Recusa de substituição de patch de insulina defeituoso e exigência de acúmulo de defeitos

Não respondida
Rio de Janeiro - RJ
07/07/2026 às 10:34
ID: 253278449
Fiz uma compra de insumos para bomba de insulina para um mês. Um dos patchs (recipientes) de insulina veio com defeito, imposibilitando o encaixe dele na bomba. A empresa confirmou o defeito desse patch mas, ao invés de me enviar um novo (possibilitando que eu tivesse o uso garantido por um mês, conforme m minha compra) ela disse que tenho que agora mais 9 patchs darem defeito para que seja entao enviada uma caixa completa, com dez patchs. Essa resposta além de desaforada fere o código do direito ao consumidor.
A empresa reconheceu formalmente que um dos patchs fornecidos apresentou defeito de fabricação, impossibilitando sua utilização. Entretanto, recusou-se a substituir a unidade defeituosa, afirmando que somente efetuará o envio de uma nova caixa quando houver o acúmulo de dez patchs defeituosos.
Essa política interna não encontra amparo no Código de Defesa do Consumidor. O art. 18 do CDC prevê expressamente que o consumidor pode exigir a substituição das partes viciadas, não havendo qualquer previsão legal que obrigue o consumidor a acumular diversas unidades defeituosas para ter seu direito atendido.

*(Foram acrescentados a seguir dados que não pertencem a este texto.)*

(** Converting twice is converting once. *)
Lemma cast_idem v : cast fmt (cast fmt v) = cast fmt v.
Proof. destruct v; [apply round_fl_idem|done..]. Qed.

End FloatValues.

Lemma binary64_prec : (1 <= prec binary64)%Z.
Proof. done. Qed.

Lemma binary32_prec : (1 <= prec binary32)%Z.
Proof. done. Qed.

Lemma Qred_inject_Z z : Qred (inject_Z z) = inject_Z z.
Proof.
  unfold Qred, inject_Z.
  pose proof (Z.ggcd_gcd z 1) as Hg. pose proof (Z.ggcd_correct_divisors z 1) as Hd.
  destruct (Z.ggcd z 1) as [g [a b]]. simpl in *.
  rewrite Z.gcd_1_r in Hg. subst g. destruct Hd as [Ha Hb].
  rewrite Z.mul_1_l in Ha, Hb. by subst.
Qed.

(** The integers up to [2^53] are binary64 values. *)
Lemma round_binary64_Z z :
  (Z.abs z <= 2 ^ 53)%Z -> round binary64 (inject_Z z) = inject_Z z.
Proof.
  intros Hz. rewrite <- (Qred_inject_Z z) at 2. apply round_canonical.
  by apply round_inject_Z.
Qed.

(** The integers up to [2^24] are float32 values, the 8-bit values among
    them. *)
Lemma int_is_float32 (z : Z) :
  (Z.abs z <= 2 ^ 24)%Z -> is_float binary32 (Fin (inject_Z z)).
Proof.
  intros Hz. unfold is_float. cbn [cast]. unfold round_fl.
  assert (round binary32 (inject_Z z) = inject_Z z) as ->.
  { rewrite <- (Qred_inject_Z z) at 2. apply round_canonical.
    apply round_inject_Z; [done|simpl; lia|done]. }
  assert (inject_Z (2 ^ 24) < pow2 (emax binary32)) by by vm_compute.
  assert (- inject_Z (2 ^ 24) <= inject_Z z /\ inject_Z z <= inject_Z (2 ^ 24))
    as [Hlo Hhi].
  { rewrite <- inject_Z_opp, <- !Zle_Qle. lia. }
  apply finish_fin; lra.
Qed.

(** *** Truncation *)

Lemma trunc_floor q : 0 <= q -> trunc q = Qfloor q.
Proof.
  destruct q as [n d]. unfold Qle, trunc, Qfloor. simpl. intros Hn.
  apply Z.quot_div_nonneg; lia.
Qed.
Lemma settled_evalEntries (entries : list (astNode * astNode)) (sc : scope)
    (obj : gmap string Value) :
  settled (evalEntries host ev entries sc obj)
          (evalEntries host ev' entries sc obj).
Proof.
  revert obj. induction entries as [|[key val] entries IH]; intros obj;
    simpl; [apply settled_refl|].
  apply settled_bind; [apply settled_entryKey|]. intros ks.
  apply settled_bind; [done|]. intros v. apply IH.
Qed.

Lemma settled_callFn (defn : defnPtr) (fsc : scope) (args : list Value) :
  settled (callFn ev defn fsc args) (callFn ev' defn fsc args).
Proof.
  unfold callFn. case_match; [apply settled_refl|].
  apply settled_bind; [apply settled_refl|]. intros l.
  apply settled_bind; [apply settled_refl|]. intros _. done.
Qed.

Lemma settled_evalBranches (cond : Value)
    (branches : list (astNode * astNode)) (sc : scope) :
  settled (evalBranches host ev cond branches sc)
          (evalBranches host ev' cond branches sc).
Proof.
  induction branches as [|[t b] branches IH]; simpl; [apply settled_refl|].
  apply settled_bind; [done|]. intros tv. by case_match.
Qed.

Lemma settled_evalBlock (exprs : list astNode) (blockScope : scope)
    (returnVal : Value) :
  settled (evalBlock ev exprs blockScope returnVal)
          (evalBlock ev' exprs blockScope returnVal).
Proof.
  revert returnVal. induction exprs as [|e exprs IH]; intros returnVal;
    simpl; [apply settled_refl|].
  apply settled_bind; [done|]. intros v. apply IH.
Qed.

Lemma settled_evalNode (node : astNode) (sc : scope) :
  settled (evalNode host ev node sc) (evalNode host ev' node sc).
Proof.
  destruct node; simpl; try apply settled_refl.
  - apply settled_bind; [apply settled_evalElems|].
    intros els. apply settled_refl.
  - apply settled_bind; [apply settled_evalEntries|].
    intros obj. apply settled_refl.
  - apply settled_bind; [done|]. intros assignedValue. apply settled_refl.
  - apply settled_bind; [done|]. intros l.
    apply settled_bind; [done|]. intros r. apply settled_refl.
  - apply settled_bind; [done|]. intros maybeFn.
    apply settled_bind; [apply settled_evalElems|]. intros argv.
    destruct maybeFn; try apply settled_refl. apply settled_callFn.
  - apply settled_bind; [done|]. intros c. apply settled_evalBranches.
  - apply settled_bind; [apply settled_refl|]. intros l.
    apply settled_evalBlock.
Qed.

Além disso, adquiri insumos suficientes para um mês de tratamento. Como um dos patchs veio defeituoso e a empresa se recusa a substituí-lo, fui privado de um dia de tratamento correspondente ao produto efetivamente pago, transferindo ao consumidor o prejuízo decorrente de um defeito de fabricação.
Tal conduta afronta os arts. 6, VI, 18, 39, V, e 51, IV, do Código de Defesa do Consumidor, ao negar a adequada reparação do vício, impor condição abusiva sem previsão legal e colocar o consumidor em manifesta desvantagem.
SOLICITO A IMEDIATA SUBSTITUIÇÃO DA UNIDADE DEFEITUOSA, GARANTINDO INTEGRALMENTE A QUANTIDADE DE INSUMOS ADQUIRIDA E NECESSÁRIA AO TRATAMENTO CONTRATADO E PAGO (UMA CAIXA COM DEZ PATCHS CUSTA R$ 4.129,00 PORTANTO UM PATCH CUSTA R$ 412,90).
Lembrando a lei brasileira, que a empresa deve seguir:
1. Art. 18 do CDC Responsabilidade por vício do produto (o mais importante)
O art. 18 estabelece que o fornecedor responde pelos vícios que tornem o produto impróprio ao uso e que o consumidor pode exigir a substituição da parte viciada.
(O patch defeituoso é justamente a parte viciada). O próprio texto do artigo diz:
"Os fornecedores (..) respondem solidariamente pelos vícios (..) podendo o consumidor exigir a substituição das partes viciadas."
Ou seja, a lei fala em substituição da parte defeituosa, e não em aguardar que uma caixa inteira apresente defeitos.
2. Art. 18, 1
Caso o vício não seja sanado em até 30 dias, o consumidor pode escolher entre:
substituição do produto;
restituição do valor;
abatimento proporcional do preço.
A escolha é do consumidor, não da empresa.
3. Art. 6, inciso VI
O CDC garante ao consumidor:
"a efetiva prevenção e reparação de danos patrimoniais.."
Ao deixar você com apenas 27 dias de utilização de um tratamento adquirido para 30 dias, a empresa está deixando de reparar integralmente o prejuízo.
4. Art. 39, inciso V
É vedado ao fornecedor:
exigir do consumidor vantagem manifestamente excessiva.
Obrigar o consumidor a "acumular" dez defeitos para somente então cumprir a garantia é uma exigência sem previsão legal e coloca sobre o consumidor o risco do processo produtivo.
5. Art. 51, inciso IV
São nulas cláusulas ou práticas que coloquem o consumidor em desvantagem exagerada.
Mesmo que essa política conste do regulamento interno da empresa, ela não prevalece sobre o CDC.
Comprei insumos para um mês de tratamento. A empresa reconheceu que um dos patchs veio defeituoso.
Na prática, ela reduziu unilateralmente a duração do tratamento para 27 dias, embora tenha recebido o pagamento correspondente a 30 dias.
O defeito de fabricação não pode ser suportado pelo consumidor.
A política de "aguarde dez defeitos" interessa apenas à logística da empresa e não possui respaldo no Código de Defesa do Consumidor.